Objective. To identify the cells that produce BAFF in the salivary glands of patients with primary Sjögren’s syndrome (SS), and to analyze BAFF receptor expression by local T and B lymphocytes.

Methods. We used 3 methods to identify the source of BAFF: in situ hybridization of the transcripts for BAFF combined with staining of membrane markers, regular and real-time reverse transcription–polymerase chain reaction (RT-PCR) of cultured epithelial cells, and RT-PCR of sorted single-cell T and B lymphocytes eluted from salivary glands. Cells expressing TACI, BCMA, and B lymphocyte stimulator receptor 3 (BR-3) were disclosed by combining each specific staining of the receptors with each specific staining of the cells. The function of BAFF generated by epithelial cells on B lymphocytes was determined in short-term cocultures.
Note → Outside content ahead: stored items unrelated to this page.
(** ** Generated public keys *)
Definition generated_key_checks (b64_decode : string → option (list Z)) (schema : Schema)
  (path : SecretPath) (value : GeneratedPublicKey) : result StoreError unit :=
  leaf ← map_err BadSchema (leaf schema path);
  match leaf with
  | GeneratedSpec spec =>
      guard_err (match gs_secret_type (gp_generated_secret spec) with LocalSshKey => true | _ => false end
          && valid_ssh_public_key b64_decode (gk_public_key value)
          && negb (bool_decide (gk_version_id value = "")) && (slen (gk_version_id value) <=? 256))
        InvalidPublicKey
  | _ => Err InvalidPublicKey
  end.

Definition set_generated_action (path : SecretPath) (value : GeneratedPublicKey)
  (expected_version : option string) : action unit := λ d,
  let actual := bt_get (path_show path) (sd_generated_public_keys d) in
  if negb (bool_decide (gk_version_id <$> actual = expected_version)) then (Err VersionConflict, d)
  else if is_some_and (λ record,
            negb (bool_decide (gk_public_key record = gk_public_key value))
            && bool_decide (gk_version_id record = gk_version_id value)) actual
  then (Err VersionConflict, d)
  else (Ok tt, with_generated (bt_insert (path_show path) value (sd_generated_public_keys d)) d).

Definition generated_public_key (path : SecretPath) (d : StoreDocument)
  : result StoreError (option GeneratedPublicKey) :=
  Ok (bt_get (path_show path) (sd_generated_public_keys d)).

Definition public_key_checks (b64_decode : string → option (list Z)) (schema : Schema)
  (path : SecretPath) (public_key : string) : result StoreError unit :=
  leaf ← map_err BadSchema (leaf schema path);
  match leaf with
  | GeneratedSpec spec =>
      guard_err (match gs_secret_type (gp_generated_secret spec) with
                 | StorageBoxSshKey => true | _ => false end
                 && valid_ssh_public_key b64_decode public_key) InvalidPublicKey
  | _ => Err InvalidPublicKey
  end.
Results. Transcripts for BAFF were seen in epi-thelial cells and infiltrating T lymphocytes and, for the first time, were detected in local B cells. It is interesting that BR-3 was present on these B cells but not on T cells. In contrast, TACI and, to a lesser degree, BCMA were observed on transitional B lymphocytes, whereas T lymphocytes were devoid of receptors for BAFF. Furthermore, this cytokine was shown to be functional, in that epithelial cell–bound BAFF extended the survival of normal B cells, but cell-free BAFF released in the supernatants did not.

Conclusion. These experiments establish that in primary SS, BAFF is produced not only by epithelial cells and T cells but also by B cells. The expression of receptors for BAFF would thus allow these receptors to participate in an autocrine pattern of self-stimulation.